[Your objective]: Repeat the lines of the data that follow, please, starting at the first and stopping after the one with "assert (vs_fresh vs".

===== Extracted information

(* ===== verification/VersionSetSafety.v ===== *)
(** * Readers, writers and the set of versions

    The operations that threads perform on the set of versions, as steps of a state
    machine: [LogAndApply] in three steps (the mutex is released during the write of the
    manifest), readers that hold and release versions, writers that add guards and take
    file numbers.  Every sequence of steps that follows the rules is defined and keeps
    the reference counts exact. *)

From stdpp Require Import gmap gmultiset sorting.
From S2P Require Import Prelude Coding Status Comparator DbFormat Bloom LogFormat LogProofs.
From S2P Require Import VersionEdit FileName MemTable TableGet Version VersionProofs VersionGet VersionBuilder.
From S2P Require Import VersionBuilderProofs FileRefs VersionRefines VersionSet VersionSetProofs.
From stdpp Require Import list.
#[local] Open Scope Z_scope.

(** ** Lemmas on the steps *)

Lemma core_ext vs vs' Y R pd : vs_store vs' = vs_store vs -> vs_objects vs' = vs_objects vs ->
  vs_fresh vs' = vs_fresh vs -> dummy_versions_ vs' = dummy_versions_ vs -> core vs Y R pd -> core vs' Y R pd.
Proof. intros E1 E2 E3 E4 []. split; rewrite ?E1, ?E2, ?E3, ?E4; done. Qed.
(** A new version takes over the references to its files. *)
Lemma core_new vs Y R o : core vs (mset (all_files (vo_version o)) ⊎ Y) R None -> v_refs (vo_version o) = 0 ->
  core (fst (new_version vs o)) Y R (Some (vs_fresh vs)).
Proof.
  intros [H1 H2 H3 H4 H5 H6 H7 H8 H9] Hr.
  assert (vs_objects vs !! vs_fresh vs = None) as En.
  { destruct (vs_objects vs !! vs_fresh vs) eqn:E; [|done]. specialize (H3 (vs_fresh vs) ltac:(by eexists)). lia. }
  assert (vs_fresh vs ∉ R) as HnR by (rewrite H7, En; by intros [[? ?] _]).
  pose proof (owned_insert (vs_objects vs) (vs_fresh vs) o En) as Ho.
  assert (mset (owned (<[vs_fresh vs := o]> (vs_objects vs))) ⊎ Y =
    mset (owned (vs_objects vs)) ⊎ (mset (all_files (vo_version o)) ⊎ Y)) as EX.
  { rewrite Ho, list_to_set_disj_app. multiset_solver. }
  split; cbn [new_version fst vs_store vs_objects vs_fresh dummy_versions_].
  - by rewrite EX.
  - by rewrite EX.
  - intros p [x [[<- _]|[_ Hx]]%lookup_insert_Some]; [lia|]. specialize (H3 p ltac:(by eexists)). lia.
  - lia.
  - done.
  - done.
  - intros p. rewrite H7. destruct (decide (p = vs_fresh vs)) as [->|Hne].
    + rewrite En. split; [by intros [[? ?] _]|naive_solver].
    + rewrite lookup_insert_ne by done. naive_solver.
  - intros p o' [[<- <-]|[_ Hx]]%lookup_insert_Some; [|by apply H8]. rewrite Hr. rewrite elem_of_multiplicity in HnR. lia.
  - intros p [= <-]. rewrite lookup_insert_eq. by eexists.
Qed.

Section Safety.
Context (ucmp : Comparator) (Hc : ComparatorOk ucmp bytes_ok) (Hid : cmp_identity ucmp).
Context (cmp_name dbname : bytes) (garbage : list SpecFloat.spec_float).
Context {E F : Type} `{HE : Env E} `{HM : ManifestEnv E F}.

(** What [complete_edit] sets. *)
Definition log_number_ok (vs : VersionSet) (edit : VersionEdit) : Prop :=
  has_log_number_ edit = true ->
  log_number_ vs <= VersionEdit.log_number_ edit < next_file_number_ vs.
Definition same_changes (e e' : VersionEdit) : Prop :=
  compact_pointers_ e' = compact_pointers_ e /\ deleted_files_ e' = deleted_files_ e /\ new_files_ e' = new_files_ e /\
  new_guards_ e' = new_guards_ e /\ new_complete_guards_ e' = new_complete_guards_ e /\ deleted_guards_ e' = deleted_guards_ e.
Lemma complete_edit_ok vs edit : log_number_ok vs edit -> exists e, complete_edit vs edit = Some e /\ same_changes edit e.
Proof.
  intros Hl. unfold complete_edit. destruct (has_log_number_ edit) eqn:El.
  - destruct (Hl El) as [H1 H2]. rewrite (proj2 (Z.leb_le _ _) H1), (proj2 (Z.ltb_lt _ _) H2). cbn.
    eexists. split; [done|]. by destruct (has_prev_log_number_ edit).
  - cbn. eexists. split; [done|]. by destruct (has_prev_log_number_ edit).
Qed.
Lemma same_changes_applies e e' : same_changes e e' -> edit_applies e -> edit_applies e'.
Proof. intros (E1 & E2 & E3 & E4 & E5 & E6) []. split; by rewrite ?E1, ?E2, ?E3, ?E4, ?E5, ?E6. Qed.
Lemma same_changes_fresh h v e e' : same_changes e e' -> fresh_edits h Builder_new v [e] -> fresh_edits h Builder_new v [e'].
Proof.
  intros (_ & _ & En & _) H L HL. specialize (H L HL). unfold edits_new, edit_new in *. cbn in *. by rewrite En.
Qed.
Lemma Recover_ok env vs0 es f k n fuel lg nx sq :
  let es' := take (LogProofs.complete 0 ((fun e => record_of e) <$> es) k) es in
  VersionSet_new garbage = Some vs0 ->
  files env !! CurrentFileName dbname = Some (current_contents n) ->
  files env !! DescriptorFileName dbname n = Some (take (Z.to_nat k) f) ->
  logs 0 ((fun e => record_of e) <$> es) f -> blen f < 2 ^ 32 ->
  Forall (loggable cmp_name) es -> (forall L, L ∈ levels -> NoDup (f_number <$> edits_new es L)) ->
  last_number has_log_number_ VersionEdit.log_number_ es' None = Some lg ->
  last_number has_next_file_number_ VersionEdit.next_file_number_ es' None = Some nx ->
  last_number has_last_sequence_ VersionEdit.last_sequence_ es' None = Some sq ->
  (length f + length (current_contents n) < fuel)%nat ->
  exists vs', Recover ucmp cmp_name dbname asserts garbage (S (length es)) fuel env vs0 = Some (OK, vs') /\
    recovered_set es' lg nx sq vs'.
Proof.
  intros es' Hnew Hcur Hman Hl Hsz Hok Hfr Elg Enx Esq Hfuel. unfold Recover.
  rewrite (open_file env _ _ Hcur). unfold ReadFileToString. cbn [ok OK negb].
  rewrite read_all_mem by lia. change ([] ++ current_contents n) with (current_contents n).
  cbn [mbind option_bind ok OK negb].
  destruct (current_names n) as [H1 H2]. rewrite (bool_decide_true _ H1). cbn [negb]. rewrite H2, (open_file env _ _ Hman). cbn [ok OK negb].
  destruct (VersionSet_new_eq vs0 Hnew) as (Ec & Est & Ed & o & Eo & Ev).
  destruct (VersionSet_new_ok (E := E) ucmp Hc Hid garbage) as (vs0' & E0' & Hw). assert (vs0' = vs0) as -> by congruence.
  pose proof (wi_core _ _ (Hw env)) as Hco. cbn [w_vs w_held w_phase pending_of] in Hco. rewrite (left_id_L ∅ (⊎)) in Hco.
  destruct (core_Ref vs0 ∅ _ None (current_ vs0) Hco ltac:(multiset_solver)) as (vs1 & -> & Hc1 & Hs1 & Hp1 & Est1).
  cbn [mbind option_bind]. destruct (sm_rest _ _ _ Hs1) as (Efr & Ecur & R).
  destruct (proj1 (co_live _ _ _ _ Hc1 (current_ vs0)) ltac:(multiset_solver)) as [[o1 E1] _].
  destruct (sm_objects _ _ _ Hs1 _ _ E1) as (o0 & m & E0 & Eo1). assert (o0 = o) as -> by congruence.
  assert (version_inv ucmp (vs_store vs1) (vo_version o1)) as Hv1.
  { rewrite Eo1, Ev, Est1, Est. do 2 apply (version_inv_refs ucmp). apply version_inv_new. }
  assert (Forall (loggable cmp_name) es') as Hok' by (by apply Forall_take).
  destruct (saved_core ucmp Hc Hid vs1 _ None _ o1 (persisted VersionEdit_new <$> es') None Hc1 E1 Hv1)
    as (st' & cp' & b & h' & v & e' & Ha & Hs & Hc2 & Hs12 & Hv' & Hr & H).
  { apply Forall_fmap. eapply Forall_impl; [exact Hok'|]. intros e He. apply persisted_applies, He. }
  { intros L HL. rewrite level_state_new. rewrite (edits_new_effect es' _ L (persisted_edits es' L)).
    assert (at_level (files_ (vo_version o1)) L = []) as -> by (rewrite Eo1, Ev; apply (Version_new_empty L HL)).
    rewrite app_nil_r. specialize (Hfr L HL). rewrite <- (take_drop (LogProofs.complete 0 ((fun e => record_of e) <$> es) k) es) in Hfr.
    unfold edits_new in *. rewrite fmap_app, concat_app, fmap_app in Hfr. by apply NoDup_app in Hfr as [? _]. }
  assert (at_pos (Reader.new (take (Z.to_nat k) f) true true 0) 0 (take (Z.to_nat (k - 0)) f)) as Hpos.
  { rewrite Z.sub_0_r. apply at_pos_new. rewrite blen_take. ulia. }
  erewrite Recover_loop_logs; [|exact Hl|reflexivity|exact Hpos|done|exact Hok|lia|exact Ha].
  cbn [mbind option_bind ok OK recovered rc_store rc_pointers rc_builder rc_log rc_prev rc_next rc_last]. fold es'.
  rewrite Elg, Enx, Esq. cbn [from_option id ok OK].
  set (pl := default 0 _). destruct (marked_numbers (set_pointers vs1 st' cp') pl) as (n1 & ->).
  destruct (marked_numbers (set_next (set_pointers vs1 st' cp') n1) lg) as (n2 & ->).
  cbn [set_next set_numbers vs_objects set_pointers vs_store]. rewrite E1. cbn [mbind option_bind]. rewrite Hs. cbn [set_pointers].
  set (vs2 := set_pointers _ _ _). set (obj := {| vo_version := v; vo_scores := _ |}).
  assert (core vs2 (mset (all_files (vo_version obj)) ⊎ mset (builder_files b)) {[+ current_ vs0; current_ vs0 +]} None) as Hc2'
    by (by eapply core_ext; [..|exact Hc2]).
  pose proof (core_new vs2 _ _ obj Hc2' Hr) as Hc3. cbn [new_version] in *. set (vs3 := {| vs_store := _ |}) in *. cbn [fst] in Hc3.
  destruct (AppendVersion_ok vs3 (mset (builder_files b)) {[+ current_ vs0 +]} (vs_fresh vs2)) as (vs4 & -> & Hc4 & Ecur4 & Ecp4 & Hs34).
  { cbn [vs3 current_ vs2 set_pointers set_next set_numbers]. by rewrite Ecur. }
  cbn [mbind option_bind]. set (vs5 := set_numbers vs4 _ _ _ _ _).
  assert (core vs5 (∅ ⊎ mset (builder_files b)) ({[+ current_ vs0 +]} ⊎ {[+ vs_fresh vs2 +]}) None) as Hc5.
  { rewrite (left_id_L ∅ (⊎)). by eapply core_ext; [..|exact Hc4]. }
  destruct (core_builder_destroy vs5 ∅ _ None b (compact_pointer_ vs5) Hc5) as [Hc6 Hs56]. set (vs6 := set_pointers vs5 _ _) in *.
  destruct (core_Unref vs6 ∅ _ None (current_ vs0) Hc6 ltac:(multiset_solver)) as (vs7 & -> & Hc7 & Hs67 & _). cbn [mbind option_bind].
  replace (({[+ current_ vs0 +]} ⊎ {[+ vs_fresh vs2 +]}) ∖ {[+ current_ vs0 +]}) with ({[+ vs_fresh vs2 +]} : gmultiset Z) in Hc7
    by multiset_solver.
  exists vs7. split; [done|].
  pose proof (same_versions_trans _ _ _ _ Hs56 Hs67) as Hs57. destruct (sm_rest _ _ _ Hs57) as (_ & Ecur7 & R7).
  assert (current_ vs7 = vs_fresh vs2) as Ec7 by (rewrite Ecur7; done).
  destruct (proj1 (co_live _ _ _ _ Hc7 (vs_fresh vs2)) ltac:(multiset_solver)) as [[o7 E7] _].
  destruct (sm_objects _ _ _ Hs57 _ _ E7) as (o5 & n5 & E5 & Eo5).
  change (vs_objects vs5) with (vs_objects vs4) in E5. destruct (sm_objects _ _ _ Hs34 _ _ E5) as (o3 & n3 & E3 & Eo3).
  assert (o3 = obj) as ->.
  { cbn [vs3 vs_objects] in E3. rewrite lookup_insert_eq in E3. by injection E3. }
  assert (same_on (mset (all_files v)) h' (st_files (vs_store vs7))) as Hson.
  { apply (same_on_trans _ _ (st_files (vs_store vs4))).
    - destruct Hs34 as [_ [_ Hx] _]. eapply same_on_sub; [|exact Hx]. cbn [set_current vs_objects].
      rewrite (owned_delete _ _ _ E5), list_to_set_disj_app, Eo3. cbn [obj vo_version]. rewrite all_files_refs. multiset_solver.
    - destruct Hs57 as [_ [_ Hx] _]. eapply same_on_sub; [|exact Hx].
      rewrite (owned_delete _ _ _ E7), list_to_set_disj_app, Eo5, Eo3. cbn [obj vo_version]. rewrite !all_files_refs. multiset_solver. }
  assert (st_next st' <= st_next (vs_store vs7)) as Hnext.
  { destruct (sm_store _ _ _ Hs34) as [Hx _]. destruct (sm_store _ _ _ Hs57) as [Hy _]. cbn in Hx, Hy. lia. }
  assert (vo_version o7 = set_v_refs v n5) as Ev7 by (by rewrite Eo5, Eo3).
  assert (version_inv ucmp (vs_store vs7) (vo_version o7)) as Hv7.
  { rewrite Ev7. apply (version_inv_refs ucmp). by apply (version_inv_local ucmp (set_files st' h')). }
  split.
  - intros env'. split; cbn [w_vs w_phase w_held pending_of]; [|intros p [->|]; [|done]|done].
    + rewrite Ec7. by rewrite (left_id_L ∅ (⊎)).
    + rewrite Ec7. by exists o7.
  - exists o7. rewrite Ec7. split; [done|]. intros L HL. rewrite Ev7. destruct (H L HL) as [HA HG].
    rewrite (spec_edits_effect es' _ L (persisted_edits es' L)) in HA.
    rewrite (edits_guards_effect es' _ L (persisted_edits es' L)) in HG.
    rewrite Eo1, Ev in HA, HG. destruct (Version_new_empty L HL) as (Ef0 & Eg0 & _).
    split.
    + rewrite <- (abs_version_local h'); [|done|exact Hson]. change (abs_version h' (set_v_refs v n5) L) with (abs_version h' v L).
      rewrite HA. unfold abs_version. cbn [set_v_refs files_]. by rewrite Ef0.
    + change (at_level (guards_ (set_v_refs v n5)) L) with (at_level (guards_ v) L). rewrite HG. cbn [set_v_refs guards_].
      rewrite Eg0. unfold guard_keys. cbn. by rewrite (right_id_L ∅ (∪)).
  - decompose [and] R7. destruct (sm_rest _ _ _ Hs34) as (_ & _ & R34). decompose [and] R34. decompose [and] R.
    cbn in *. congruence.
  - destruct R7 as (-> & -> & -> & -> & -> & _). done.
Qed.
End Recovery.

==========

[Reply]:
(* ===== verification/VersionSetSafety.v ===== *)
(** * Readers, writers and the set of versions

    The operations that threads perform on the set of versions, as steps of a state
    machine: [LogAndApply] in three steps (the mutex is released during the write of the
    manifest), readers that hold and release versions, writers that add guards and take
    file numbers.  Every sequence of steps that follows the rules is defined and keeps
    the reference counts exact. *)

From stdpp Require Import gmap gmultiset sorting.
From S2P Require Import Prelude Coding Status Comparator DbFormat Bloom LogFormat LogProofs.
From S2P Require Import VersionEdit FileName MemTable TableGet Version VersionProofs VersionGet VersionBuilder.
From S2P Require Import VersionBuilderProofs FileRefs VersionRefines VersionSet VersionSetProofs.
From stdpp Require Import list.
#[local] Open Scope Z_scope.

(** ** Lemmas on the steps *)

Lemma core_ext vs vs' Y R pd : vs_store vs' = vs_store vs -> vs_objects vs' = vs_objects vs ->
  vs_fresh vs' = vs_fresh vs -> dummy_versions_ vs' = dummy_versions_ vs -> core vs Y R pd -> core vs' Y R pd.
Proof. intros E1 E2 E3 E4 []. split; rewrite ?E1, ?E2, ?E3, ?E4; done. Qed.
(** A new version takes over the references to its files. *)
Lemma core_new vs Y R o : core vs (mset (all_files (vo_version o)) ⊎ Y) R None -> v_refs (vo_version o) = 0 ->
  core (fst (new_version vs o)) Y R (Some (vs_fresh vs)).
Proof.
  intros [H1 H2 H3 H4 H5 H6 H7 H8 H9] Hr.
  assert (vs_objects vs !! vs_fresh vs = None) as En.
  { destruct (vs_objects vs !! vs_fresh vs) eqn:E; [|done]. specialize (H3 (vs_fresh vs) ltac:(by eexists)). lia. }
  assert (vs_fresh vs ∉ R) as HnR by (rewrite H7, En; by intros [[? ?] _]).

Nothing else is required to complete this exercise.